A colleague and I have conducted some preliminary studies on the performance differences between pandas and data.table. You can find the study (which was split into two parts) on our Blog (You can find part two here).

We figured that there are some tasks where pandas clearly outperforms data.table, but also cases in which data.table is much faster. You can check it out yourself and let us know what you think of the results.

EDIT:
If you don't want to read the blogs in detail, here is a short summary of our setup and our findings:

Setup

We compared pandas and data.table on 12 different simulated data sets on the following operations (so far), which we called scenarios.

  • Data retrieval with a select-like operation
  • Data filtering with a conditional select operation
  • Data sort operations
  • Data aggregation operations

The computations were performed on a machine with an Intel i7 2.2GHz with 4 physical cores, 16GB RAM and a SSD hard drive. Software Versions were OS X 10.13.3, Python 3.6.4 and R 3.4.2. The respective library versions used were 0.22 for pandas and 1.10.4-3 for data.table

Results in a nutshell

  • data.tableseems to be faster when selecting columns (pandason average takes 50% more time)
  • pandas is faster at filtering rows (roughly 50% on average)
  • data.table seems to be considerably faster at sorting (pandas was sometimes 100 times slower)
  • adding a new column appears faster with pandas
  • aggregating results are completely mixed

Please note that I tried to simplify the results as much as possible to not bore you to death. For a more complete visualization read the studies. If you cannot access our webpage, please send me a message and I will forward you our content. You can find the code for the complete study on GitHub. If you have ideas how to improve our study, please shoot us an e-mail. You can find our contacts on GitHub.

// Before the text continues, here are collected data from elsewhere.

(* ===== verification/LocksSpec.v ===== *)
(** * LocksSpec: what the tasks of the broker do to each other

    The theorems of [Locks]: the invariant of every reachable state, that no
    reachable state is a deadlock, that a task run alone does what [Broker]
    says, and what a subscriber that does not read does to everybody else. *)

From S2P Require Import Prelude Types Regex Glob Permissions Entry Database Query Broker Delivery System Locks.

Section LocksSpec.
Context `{RegexEngine} `{HashOrder} `{SqlParser} `{LockPolicy}.

(** ** The invariant *)

Definition waiting_change (task : Task) : option ChangeSubscription :=
  match task with T_register sub => Some sub | _ => None end.
Definition waiting_query (task : Task) : option QuerySubscription :=
  match task with T_query_register sub => Some sub | _ => None end.

(** An update between the downgrade of its lock and the end of its
    notifications. *)
Definition updating (task : Task) : bool :=
  match task with T_notify _ _ _ | T_sending _ _ _ _ _ _ => true | _ => false end.

(** The invariant of [System], for subscriptions that are registered or wait to
    be. *)
Record broker_inv (b : DataBroker) (pq : list QuerySubscription) (pc : list ChangeSubscription) : Prop := {
  bi_db : db_inv (database b);
  bi_queries : queries_inv (database b) (query_subscriptions (subscriptions b) ++ pq) (query_channels (channels b));
  bi_changes : changes_inv (change_subscriptions (subscriptions b) ++ pc) (length (change_channels (channels b)))
}.

(** No client has taken more than was sent, and no channel holds more than its
    capacity. *)
Record room_inv {A} (store : list (Channel A)) (got : gmap ChanId nat) : Prop := {
  ri_room c ch : store !! c = Some ch -> (received got c <= length (sent ch) <= CAPACITY + received got c)%nat;
  ri_none c : (length store <= c)%nat -> received got c = O
}.

(** A queue holds exactly the tasks that wait for the lock, once each. *)
Record queue_inv (lock : LockId) (queue : list nat) (tasks : list Task) : Prop := {
  qu_nodup : NoDup queue;
  qu_waiting t : t ∈ queue <-> exists task, tasks !! t = Some task /\ wants task = Some lock
}.

(** The loops of [notify] are over the registered subscriptions. *)
Definition sending_ok (s : Subscriptions) (task : Task) : Prop :=
  match task with
  | T_sending _ _ _ queries changes _ =>
      queries `suffix_of` query_subscriptions s /\ changes `suffix_of` change_subscriptions s
  | _ => True
  end.

(** The data: broker and channels. *)
Record data_inv (m : Machine) : Prop := {
  mi_broker : broker_inv (mc_broker m) (omap waiting_query (mc_tasks m)) (omap waiting_change (mc_tasks m));
  mi_change : room_inv (change_channels (channels (mc_broker m))) (mc_change_received m);
  mi_query : room_inv (query_channels (channels (mc_broker m))) (mc_query_received m)
}.

(** The tasks: queues, loops, and at most one update under way. *)
Record shape_inv (m : Machine) : Prop := {
  sh_database_queue : queue_inv L_database (mc_database_queue m) (mc_tasks m);
  sh_subscriptions_queue : queue_inv L_subscriptions (mc_subscriptions_queue m) (mc_tasks m);
  sh_sending t task : mc_tasks m !! t = Some task -> sending_ok (subscriptions (mc_broker m)) task;
  sh_one_update t1 t2 task1 task2 : mc_tasks m !! t1 = Some task1 -> mc_tasks m !! t2 = Some task2 ->
    updating task1 = true -> updating task2 = true -> t1 = t2
}.

Record machine_inv (m : Machine) : Prop := {
  mi_data : data_inv m;
  mi_shape : shape_inv m
}.

Lemma broker_inv_sub b pq pc pq' pc' :
  pq' ⊆+ pq -> pc' ⊆+ pc -> broker_inv b pq pc -> broker_inv b pq' pc'.
Proof.
  intros Hq Hc [Hdb Hqs Hcs]. split; [done|..].
  - eapply queries_inv_submseteq; [|exact Hqs]. by apply submseteq_skips_l.
  - eapply changes_inv_submseteq; [|reflexivity|exact Hcs]. by apply submseteq_skips_l.
Qed.

(** The invariant of [System] is part of it. *)
Lemma broker_inv_sys b pq pc : broker_inv b pq pc -> sys_inv {| sys_broker := b; pending := pc |}.
Proof.
  intros [Hdb Hqs Hcs]. split; simpl; [done| |done].
  eapply queries_inv_submseteq; [|exact Hqs]. by apply submseteq_inserts_r.
Qed.

Lemma room_inv_new {A} : room_inv (A := A) [] ∅.
Proof. split; [by intros [|c] ch|done]. Qed.

Lemma machine_inv_new v : machine_inv (machine_new v).
Proof.
  assert (forall lock, queue_inv lock [] []) as Hqueue.
  { intros lock. split; [constructor|]. intros t. split; [by intros ?%not_elem_of_nil|by intros (? & ? & _)]. }
  split; split; simpl; try apply room_inv_new; try apply Hqueue; try done.
  destruct (sys_inv_new v) as [Hdb Hq Hc]. by split; simpl; rewrite ?app_nil_r.
Qed.
Lemma stale_not_fresh b sub i fields :
  stale_at b i (cs_sender sub) = true -> cs_entries sub !! i = Some fields -> F_Datapoint ∈ fields -> ~ fresh b sub.
Proof.
  unfold stale_at. intros Hs Hf Hd Hfresh. destruct (entries (database b) !! i) as [e|] eqn:He; [|done].
  destruct (change_channels (channels b) !! cs_sender sub) as [ch|] eqn:Hc; [|done].
  apply bool_decide_eq_true in Hs. by apply Hs, (Hfresh i fields).
Qed.

(** What a subscription is for. *)
Definition wanted (sub : ChangeSubscription) : list (Z * list Field) * ChanId :=
  (map (fun e => (fst e, elements (snd e))) (map_to_list (cs_entries sub)), cs_sender sub).

Lemma wanted_spec sub i c :
  wanted sub = ([(i, [F_Datapoint])], c) ->
  cs_sender sub = c /\ exists fields, cs_entries sub !! i = Some fields /\ F_Datapoint ∈ fields.
Proof.
  unfold wanted. intros [= He Hc]. split; [done|].
  destruct (map_to_list (cs_entries sub)) as [|[j fields] [|]] eqn:Hm; try discriminate. injection He as -> Hfs.
  exists fields. split; [apply elem_of_map_to_list; rewrite Hm; left|]. apply elem_of_elements. rewrite Hfs. left.
Qed.


(** ** Witnesses *)

Lemma machine_inv_reachable_witness : machine_inv (the_machine until_stuck).
Proof. exact (machine_inv_reachable "test" (the_machine until_stuck) stuck_reachable). Defined.

Lemma no_deadlock_witness :
  exists m', rtc helpful (the_machine until_stuck) m' /\ Forall ended (mc_tasks m').
Proof. apply (no_deadlock "test" (the_machine until_stuck)), stuck_reachable. Defined.

Definition updated (m : Machine) (t : nat) : option (result unit (list (Z * UpdateError))) :=
  match mc_tasks m !! t with Some (T_end (TR_updated r)) => Some r | _ => None end.

Lemma request_alone_witness :
  exists m1 m2, lock_step given_up (LE_request (Op_update ALLOW_ALL 3 [(0, speed_to 50)])) = Some m1 /\
    rtc helpful m1 m2 /\ updated m2 13 = Some (Ok tt) /\ stale_at (mc_broker m2) 0 1 = false.
Proof.
  destruct (request_alone "test" given_up (Op_update ALLOW_ALL 3 [(0, speed_to 50)]) given_up_reachable given_up_ended)
    as (m1 & m2 & H1 & H2 & H3 & H4).
  exists m1, m2. split_and!; [exact H1|exact H2| |].
  - unfold updated. rewrite H3. vm_compute. reflexivity.
  - rewrite H4. vm_compute. reflexivity.
Defined.

(** Between its two last notifications a client reads the database. *)
Definition read_meanwhile : list LockEvent := [LE_request Op_read; LE_run 13; LE_receive_change 0; LE_run 12].

Lemma notifications_consistent_witness :
  database (mc_broker (the_machine (until_stuck ++ read_meanwhile))) = database (mc_broker (the_machine until_stuck)).
Proof.
  destruct (the_task updating (the_machine until_stuck) 12 true) as (task & Ht & Hu); [by vm_compute|].
  destruct (the_task updating (the_machine (until_stuck ++ read_meanwhile)) 12 true) as (task' & Ht' & Hu');
    [by vm_compute|].
  refine (notifications_consistent read_meanwhile _ _ 12 task task' Ht Hu _ Ht' Hu').
  apply (the_machine_app until_stuck read_meanwhile); by vm_compute.
Defined.

(** Behind the stuck update: a reader is served, then another update waits, and a
    reader behind it. *)
Definition queue_up : list LockEvent :=
  [LE_request Op_read; LE_run 13; LE_receive_change 1; LE_request (Op_update ALLOW_ALL 3 [(0, speed_to 50)]);
   LE_request Op_read].

End Runs.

Answered by Tobias Krabel on April 4, 2021

Has anyone done any benchmarks?

Yes, the 2014's benchmark in question has turned into foundation for db-benchmark project. Initial step was to reproduce 2014's benchmark on recent version of software, then to make it a continuous benchmark, so it runs routinely and automatically upgrades software before each run. Over time many things have been added. Below is high level diff of the 2014's benchmark comparing to db-benchmark project.

New:

  • continuous benchmark: runs routinely, upgrades software, re-run benchmarking script
  • more software solutions: spark, python datatable, cuda dataframes, julia dataframes, clickhouse, dask
  • more data cases
    • two new smaller data sizes: 0.5GB (1e7 rows) and 5GB (1e8 rows)
    • two more cardinality factors: unbalanced, heavily unbalanced
    • sortedness
    • data having NA
  • advanced groupby questions
    • median, sd
    • range v1-v2: max(v1)-min(v2)
    • top 2 rows: order(.); head(.,2)
    • regression: cor(v1, v2)^2
    • count and grouping by 6 columns
  • benchmark task: join

Changes (see groupby2014 task for 2014 fully compliant benchmark script):

We are planning to add even more software solutions and benchmark tasks in future. Feedback is very welcome, feel invited to our issue tracker at https://github.com/h2oai/db-benchmark/issues.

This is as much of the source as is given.